→ MATERIAL FOR THE TASK:
= Beginning of Section =

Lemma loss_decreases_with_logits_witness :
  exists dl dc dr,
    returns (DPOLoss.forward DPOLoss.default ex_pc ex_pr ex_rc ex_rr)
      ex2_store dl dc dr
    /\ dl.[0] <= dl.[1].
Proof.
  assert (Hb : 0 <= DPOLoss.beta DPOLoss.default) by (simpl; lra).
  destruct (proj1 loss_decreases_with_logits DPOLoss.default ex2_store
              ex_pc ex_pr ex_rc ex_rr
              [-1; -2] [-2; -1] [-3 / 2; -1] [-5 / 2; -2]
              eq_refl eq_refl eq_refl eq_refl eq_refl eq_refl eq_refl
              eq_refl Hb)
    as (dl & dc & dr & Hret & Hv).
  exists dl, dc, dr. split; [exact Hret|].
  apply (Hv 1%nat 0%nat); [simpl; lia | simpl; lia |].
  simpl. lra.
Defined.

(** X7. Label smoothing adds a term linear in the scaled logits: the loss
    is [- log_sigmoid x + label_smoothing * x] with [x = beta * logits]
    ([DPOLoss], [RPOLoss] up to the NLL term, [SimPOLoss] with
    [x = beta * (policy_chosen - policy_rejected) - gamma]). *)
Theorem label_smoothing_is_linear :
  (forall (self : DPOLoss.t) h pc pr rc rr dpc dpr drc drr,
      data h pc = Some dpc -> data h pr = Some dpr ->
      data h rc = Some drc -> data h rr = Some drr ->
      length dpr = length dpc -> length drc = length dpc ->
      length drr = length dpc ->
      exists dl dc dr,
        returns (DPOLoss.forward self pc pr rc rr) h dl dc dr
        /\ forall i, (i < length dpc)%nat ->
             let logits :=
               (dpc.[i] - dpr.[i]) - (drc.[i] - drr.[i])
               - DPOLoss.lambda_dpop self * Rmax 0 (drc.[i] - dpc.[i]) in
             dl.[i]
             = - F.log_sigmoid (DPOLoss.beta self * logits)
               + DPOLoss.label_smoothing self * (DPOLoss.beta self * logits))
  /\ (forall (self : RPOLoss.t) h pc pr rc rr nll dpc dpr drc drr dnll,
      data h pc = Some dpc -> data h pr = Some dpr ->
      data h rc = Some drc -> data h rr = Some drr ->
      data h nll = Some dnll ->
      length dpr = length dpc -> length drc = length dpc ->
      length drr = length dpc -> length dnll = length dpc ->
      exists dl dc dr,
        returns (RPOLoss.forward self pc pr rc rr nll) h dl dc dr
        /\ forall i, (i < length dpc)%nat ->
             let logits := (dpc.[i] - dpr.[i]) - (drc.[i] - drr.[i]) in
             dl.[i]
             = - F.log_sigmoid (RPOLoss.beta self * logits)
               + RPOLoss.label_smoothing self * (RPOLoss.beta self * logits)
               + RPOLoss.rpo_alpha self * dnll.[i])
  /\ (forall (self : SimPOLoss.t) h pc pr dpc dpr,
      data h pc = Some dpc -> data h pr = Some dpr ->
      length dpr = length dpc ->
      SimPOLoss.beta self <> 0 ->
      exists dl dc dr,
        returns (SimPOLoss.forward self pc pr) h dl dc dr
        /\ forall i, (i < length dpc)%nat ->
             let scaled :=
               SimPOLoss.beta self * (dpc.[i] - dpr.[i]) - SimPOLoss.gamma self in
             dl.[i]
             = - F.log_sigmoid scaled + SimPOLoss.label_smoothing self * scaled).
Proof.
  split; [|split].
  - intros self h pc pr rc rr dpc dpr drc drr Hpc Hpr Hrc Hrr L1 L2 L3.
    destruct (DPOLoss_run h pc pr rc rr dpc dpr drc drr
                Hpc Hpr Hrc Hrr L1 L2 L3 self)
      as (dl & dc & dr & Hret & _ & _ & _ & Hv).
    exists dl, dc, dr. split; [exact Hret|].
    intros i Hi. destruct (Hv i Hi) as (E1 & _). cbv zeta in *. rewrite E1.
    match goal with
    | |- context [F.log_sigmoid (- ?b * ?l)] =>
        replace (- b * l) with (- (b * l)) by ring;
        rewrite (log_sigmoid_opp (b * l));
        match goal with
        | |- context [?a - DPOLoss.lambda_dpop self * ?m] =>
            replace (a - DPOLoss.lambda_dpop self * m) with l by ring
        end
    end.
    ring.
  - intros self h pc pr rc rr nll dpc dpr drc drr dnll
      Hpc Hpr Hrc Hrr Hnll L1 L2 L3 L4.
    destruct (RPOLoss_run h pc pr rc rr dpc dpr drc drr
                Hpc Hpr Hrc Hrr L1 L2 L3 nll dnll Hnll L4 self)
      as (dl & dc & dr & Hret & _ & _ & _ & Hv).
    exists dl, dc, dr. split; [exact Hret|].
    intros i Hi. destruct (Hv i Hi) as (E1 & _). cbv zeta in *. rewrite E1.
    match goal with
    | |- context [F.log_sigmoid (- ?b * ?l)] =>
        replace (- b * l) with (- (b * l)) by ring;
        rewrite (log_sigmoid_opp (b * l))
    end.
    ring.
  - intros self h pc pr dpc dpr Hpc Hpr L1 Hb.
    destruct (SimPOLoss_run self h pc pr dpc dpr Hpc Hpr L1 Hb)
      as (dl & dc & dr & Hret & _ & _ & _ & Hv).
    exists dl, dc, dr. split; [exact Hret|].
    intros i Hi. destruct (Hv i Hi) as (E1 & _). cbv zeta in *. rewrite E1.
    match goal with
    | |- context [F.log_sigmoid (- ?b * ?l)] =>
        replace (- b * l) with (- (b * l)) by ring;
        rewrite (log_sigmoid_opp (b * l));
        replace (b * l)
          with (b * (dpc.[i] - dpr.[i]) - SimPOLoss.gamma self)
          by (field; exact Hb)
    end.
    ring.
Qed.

= End of Section =

→ TASK OBJECTIVE:
After counting the lines above that include the word "returns", give only the number.

→ SOLUTION:
4